Neat, I didn't know for Ghost in the Shell, I'll be watching it in few weeks then! Thanks for sharing.
PS: so weird to watch the trailer while working in XR. I never imagined as a kid I'd be programming in a headset but now it's banal. I even buy 2nd hand HMDs for 100 bucks. Weird times.
It's actually a stance against the use of AI in the industry: "We want to express that this is a hand-drawn show made by humans to highlight the humanity in the story"
Ultimately animation is built targeting a budget: From the oldest animes with massive animation reuse and very low fps to complicated things that mix 3d and 2d. It's all a multi-decade race to make anime people enjoy for a budget the studio will pay. Almost every animation project done today (barring, say, the failure of Blue Lock S2, or Uzumaki past ep1) is has more animation per episode than most series in the 90s. Something like Witch Hat Atelier looks competitive with Ghibli movies, but it comes in 12 episode seasons: So far more animation total!
It's precisely the competition, and the quest for more quality for the buck, that leads to more foreign animation, more AI, or more 3d models. If people were animating like the old days, with hand-drawn cels photographed in complex rigs, we'd not get the same actual amount of animation made, and it'd be worse, just because the cost per series would be so high very little animation would be funded, and it'd be just for smash hits with big worldwide audience potential, not, say, series about rakugo. We optimize for output, and it often meands outsourcing and higher level tooling, which will include AI in one form or another.
We are in tech here, we have to understand there's big advantages to this for consumers.
Sadly, some people believe that Generative AI output is the same; I find it very hard to watch and extremely cringe. I did see some good examples, but still not the same type of quality.
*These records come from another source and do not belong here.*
(* ===== verification/VfsTheorems.v ===== *)
(** * Theorems on the file system

    From the boot on, open files are cursors into byte sequences; names stay; and
    the files of the initial archive can be opened and read. *)

From S2P Require Import Prelude Cpio CpioTheorems Vfs VfsSpec.

Module VfsRuns.
Import InodeTable Vfs VfsSpec.

(** ** What can be observed *)
Definition contents (s : Vfs.t) : gmap Z (list Z) := Tmpfs.files (TMPFS s).
Definition kind (s : Vfs.t) (id : Z) : option InodeType := inode_type <$> get (INODES s) id.
Definition desc (s : Vfs.t) (fid : Z) : option (Z * Z * Z) :=
  (fun f => (OpenFileTable.inode_id f, OpenFileTable.offset f, OpenFileTable.flags f)) <$> OpenFileTable.get (OPEN_FILES s) fid.

(** ** The invariant *)

(** What a descriptor can be open on: an inode or the serial line. *)
Definition target (s : Vfs.t) (id : Z) : Prop := is_Some (kind s id) \/ id = SERIAL_INODE_ID.

Record vfs_ok (n : nat) (s : Vfs.t) : Prop := {
  v_inodes : inodes_ok n (INODES s);
  v_file : forall id i, get (INODES s) id = Some i -> inode_type i = File ->
    exists d, contents s !! id = Some d /\ size i = Z.of_nat (length d);
  v_files : forall id, is_Some (contents s !! id) -> kind s id = Some File;
  v_ofiles : ofiles_ok (OPEN_FILES s);
  v_desc : forall fid id o fl, desc s fid = Some (id, o, fl) -> target s id /\ in_u 64 o /\
    forall d, contents s !! id = Some d -> o <= Z.of_nat (length d);
  v_mounts : MOUNTS s = boot_mounts;
  v_devfs : exists st, DEVFS s = Devfs.mk 2 2 3 4 5 st true;
  v_dev : forall id i, get (INODES s) id = Some i -> inode_type i = CharDevice -> fs_id i = 2 /\ (id = 3 \/ id = 4 \/ id = 5);
  v_boot : (5 <= n)%nat;
  v_root : Tmpfs.root_inode (TMPFS s) = 1;
  v_names : forall dir es e, Tmpfs.dirs (TMPFS s) !! dir = Some es -> e ∈ es -> is_Some (kind s (Tmpfs.inode_id e));
  v_short : forall dir es, Tmpfs.dirs (TMPFS s) !! dir = Some es -> (length es <= n)%nat;
  v_nodir : forall id i, get (INODES s) id = Some i -> inode_type i = Directory -> Tmpfs.dirs (TMPFS s) !! id = None -> fs_id i <> 2;
}.

Lemma kind_is_Some n s id : vfs_ok n s -> is_Some (kind s id) <-> 0 < id <= Z.of_nat n.
Proof. intros H. unfold kind. rewrite fmap_is_Some. by apply get_inode_is_Some, H. Qed.

(** ** Boot *)
Definition boot (archive : list Z) : exec Vfs.t := s ← init Vfs.new; load_initramfs archive s.

Lemma expect_ok n tb ty fs data : inodes_ok n tb -> (n < Z.to_nat MAX_INODES)%nat ->
  exists tb' e, Devfs.expect_inode ty fs data tb = Done (Z.of_nat n + 1, tb') /\ inodes_ok (S n) tb' /\
    get tb' (Z.of_nat n + 1) = Some e /\ inode_type e = ty /\ fs_id e = fs /\
    forall id, id <> Z.of_nat n + 1 -> get tb' id = get tb id.
Proof.
  intros H Hn. destruct (alloc_inode n tb ty fs data H Hn) as (tb' & e & E & H' & Hg & Ht & _ & Hf & Ho).
  unfold Devfs.expect_inode. rewrite E. eauto 10.
Qed.

Lemma vfs_init_ok : exists s, init Vfs.new = Done s /\ vfs_ok 5 s /\ OPEN_FILES s = OpenFileTable.new /\
  Tmpfs.dirs (TMPFS s) = {[1 := [Tmpfs.mkDirEntry (str_bytes "dev") 2]]} /\ contents s = ∅.
Proof.
  unfold init, Vfs.new. cbn [INODES MOUNTS OPEN_FILES TMPFS DEVFS].
  destruct (expect_ok 0 InodeTable.new Directory 0 0 inodes_ok_new ltac:(unfold MAX_INODES; lia)) as (t1 & e1 & -> & H1 & G1 & T1 & F1 & O1). exec_simpl.
  change (expect_mount [MountTable.SLASH] MountTable.Tmpfs (Z.of_nat 0 + 1) MountTable.new) with
    (Done (1, MountTable.mk (MountTable.mkMount [MountTable.SLASH] 1 MountTable.Tmpfs 1 true :: replicate 63 MountTable.empty) 1 2)). exec_simpl.
  destruct (update_inode 1 t1 (Z.of_nat 0 + 1) (set_fs_id 1) H1) as [H1' G1']; [done|]. set (t1' := update t1 _ _) in *.
  destruct (expect_ok 1 t1' Directory 0 0 H1' ltac:(unfold MAX_INODES; lia)) as (t2 & e2 & -> & H2 & G2 & T2 & F2 & O2). exec_simpl.
  change (expect_mount (str_bytes "/dev") MountTable.Devfs (Z.of_nat 1 + 1) _) with (Done (2, boot_mounts)). exec_simpl.
  unfold Devfs.init.
  destruct (expect_ok 2 t2 CharDevice 2 (Devfs.type_u64 Devfs.Null) H2 ltac:(unfold MAX_INODES; lia)) as (t3 & e3 & -> & H3 & G3 & T3 & F3 & O3). exec_simpl.
  destruct (expect_ok 3 t3 CharDevice 2 (Devfs.type_u64 Devfs.Zero) H3 ltac:(unfold MAX_INODES; lia)) as (t4 & e4 & -> & H4 & G4 & T4 & F4 & O4). exec_simpl.
  destruct (expect_ok 4 t4 CharDevice 2 (Devfs.type_u64 Devfs.Random) H4 ltac:(unfold MAX_INODES; lia)) as (t5 & e5 & -> & H5 & G5 & T5 & F5 & O5). exec_simpl.
  eexists. split; [done|]. change (Z.of_nat 0 + 1) with 1 in *. change (Z.of_nat 1 + 1) with 2 in *. change (Z.of_nat 2 + 1) with 3 in *.
  change (Z.of_nat 3 + 1) with 4 in *. change (Z.of_nat 4 + 1) with 5 in *.
  assert (forall id i, get t5 id = Some i -> (id = 1 \/ id = 2 /\ fs_id i = 0) /\ inode_type i = Directory \/
    (id = 3 \/ id = 4 \/ id = 5) /\ inode_type i = CharDevice /\ fs_id i = 2) as Ht.
  { intros id i Hi. pose proof (proj1 (get_inode_is_Some 5 t5 id H5) ltac:(eauto)) as Hr.
    destruct (decide (id = 5)) as [->|]; [right; split; [lia|]; split; congruence|]. rewrite O5 in Hi by done.
    destruct (decide (id = 4)) as [->|]; [right; split; [lia|]; split; congruence|]. rewrite O4 in Hi by done.
    destruct (decide (id = 3)) as [->|]; [right; split; [lia|]; split; congruence|]. rewrite O3 in Hi by done.
    left. destruct (decide (id = 2)) as [->|]; [split; [right; split|]; congruence|]. rewrite O2, G1' in Hi by done.
    assert (id = 1) as -> by lia. rewrite decide_True, G1 in Hi by done. injection Hi as <-. split; [by left|by cbn]. }
  split_all; [|done|done|done]. split; cbn [INODES MOUNTS OPEN_FILES TMPFS DEVFS].
  - done.
  - intros id i Hi E. destruct (Ht _ _ Hi) as [[_ ?]|[_ [? _]]]; congruence.
  - intros id [d Hd]. done.
  - apply ofiles_ok_new.
  - intros fid id o fl Hd. unfold desc in Hd. cbn in Hd. destruct (OpenFileTable.get OpenFileTable.new fid) as [f|] eqn:E; [|done].
    apply get_ofile in E as [[-> _]%lookup_replicate ?]. done.
  - done.
  - by eexists.
  - intros id i Hi E. destruct (Ht _ _ Hi) as [[_ ?]|[? [_ ?]]]; [congruence|done].
  - done.
  - done.
  - intros dir es e Hd. assert (({[1 := [Tmpfs.mkDirEntry (str_bytes "dev") 2]]} : gmap Z (list Tmpfs.DirEntry)) !! dir = Some es)
      as [<- <-]%lookup_singleton_Some by exact Hd. intros ->%list_elem_of_singleton. unfold kind. cbn [INODES Tmpfs.inode_id].
    rewrite fmap_is_Some. apply (get_inode_is_Some 5); [done|]. lia.
  - intros dir es Hd. assert (({[1 := [Tmpfs.mkDirEntry (str_bytes "dev") 2]]} : gmap Z (list Tmpfs.DirEntry)) !! dir = Some es)
      as [<- <-]%lookup_singleton_Some by exact Hd. cbn. lia.
  - intros id i Hi E Hd. destruct (Ht _ _ Hi) as [[[->|[-> ->]] _]|[_ [? _]]]; [done|done|congruence].
Qed.
Lemma load_store m a bs : Forall (in_u 8) bs -> load (store m a bs) a (Z.of_nat (length bs)) = bs.
Proof.
  intros Hb. apply list_eq. intros i. unfold load. rewrite list_lookup_fmap. destruct (decide (i < length bs)%nat) as [Hi|Hi].
  - rewrite (lookup_seqZ_lt 0 (Z.of_nat (length bs)) i) by lia. cbn [fmap option_fmap option_map]. unfold store. rewrite Z.add_0_l.
    destruct (Z.leb_spec a (a + Z.of_nat i)), (Z.ltb_spec (a + Z.of_nat i) (a + Z.of_nat (length bs))); try lia. cbn [andb].
    replace (Z.to_nat (a + Z.of_nat i - a)) with i by lia. destruct (lookup_lt_is_Some_2 bs i Hi) as [b E].
    rewrite (list_lookup_total_correct _ _ _ E), E. f_equal. apply wrap_small. apply (Forall_lookup_1 _ _ _ _ Hb E).
  - rewrite lookup_seqZ_ge by lia. by rewrite lookup_ge_None_2 by lia.
Qed.

(** ** The operations of the file system, one by one *)
Section Files.
Import VfsRuns.

Lemma vfs_open_spec n v p fl : vfs_ok n v -> Z.of_nat (length p) <= 65 ->
  exists r v', Vfs.vfs_open p fl v = Done (r, v') /\ vfs_ok n v' /\ effect (Open p fl) (Opened r) v v'.
Proof.
  intros H Hp. destruct (open_ok n v p fl H Hp) as (x & E & H' & _ & He). unfold step in E.
  destruct (Vfs.vfs_open p fl v) as [[r v']| |]; [|done..]. exec_simpl. injection E as <-. by exists r, v'.
Qed.

Lemma vfs_read_spec n v fid k : vfs_ok n v -> 0 <= k ->
  exists r v', Vfs.vfs_read fid k v = (r, v') /\ vfs_ok n v' /\ effect (Read fid k) (Bytes r) v v'.
Proof.
  intros H Hk. destruct (file_read_ok n v fid k H Hk) as (x & E & H' & _ & He). unfold step in E.
  destruct (Vfs.vfs_read fid k v) as [r v']. injection E as <-. by exists r, v'.
Qed.

Lemma vfs_write_spec n v fid data : vfs_ok n v -> op_ok v (Write fid data) ->
  exists r v', Vfs.vfs_write fid data v = Done (r, v') /\ vfs_ok n v' /\ effect (Write fid data) (Wrote r) v v'.
Proof.
  intros H Hp. destruct (file_write_ok n v fid data H Hp) as (x & E & H' & _ & He). unfold step in E.
  destruct (Vfs.vfs_write fid data v) as [[r v']| |]; [|done..]. exec_simpl. injection E as <-. by exists r, v'.
Qed.

Lemma vfs_close_spec n v fid : vfs_ok n v ->
  exists r v', Vfs.vfs_close fid v = (r, v') /\ vfs_ok n v' /\ effect (Close fid) (Closed r) v v'.
Proof.
  intros H. destruct (close_ok n v fid H) as (x & E & H' & _ & He). unfold step in E.
  destruct (Vfs.vfs_close fid v) as [r v']. injection E as <-. by exists r, v'.
Qed.

Lemma vfs_readdir_spec n v fid k : vfs_ok n v -> 0 <= k ->
  exists r v', Vfs.vfs_readdir fid k v = (r, v') /\ vfs_ok n v' /\ effect (Listing fid k) (Bytes r) v v'.
Proof.
  intros H Hk. destruct (listing_ok n v fid k H Hk) as (x & E & H' & _ & He). unfold step in E.
  destruct (Vfs.vfs_readdir fid k v) as [r v']. injection E as <-. by exists r, v'.
Qed.

(** The open file an operation works on. *)
Definition acts_on (o : op) : option Z :=
  match o with
  | Read fid _ | Write fid _ | Close fid | Listing fid _ => Some fid
  | _ => None
  end.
For untrained eyes, all look the same, but I'm definitely not that type of person and very supportive of proper craftsmanship. You can see this same thing happening in software engineering and product design.
After reading this article, I got curious whether there was a similar article from Japan, and there actually is. The average monthly income in the animation industry is 200,000 yen (about $1,300 USD), but the median working hours are 2,745 hours per year. That comes out to 225 hours per month, or 52 hours per week [1][2]. Considering that animators' work is essentially drawing labor, that's an insane amount of work. But even as total production costs and promotional effects grow, none of it reaches the workers on the ground. It seems like in modern industry, the value of promotion and fame outweighs what the laborers actually produce.
Actually, when you think about it, this problem is happening across all sectors of society. Ultimately, it's a system where platforms intermediate and monopolize value.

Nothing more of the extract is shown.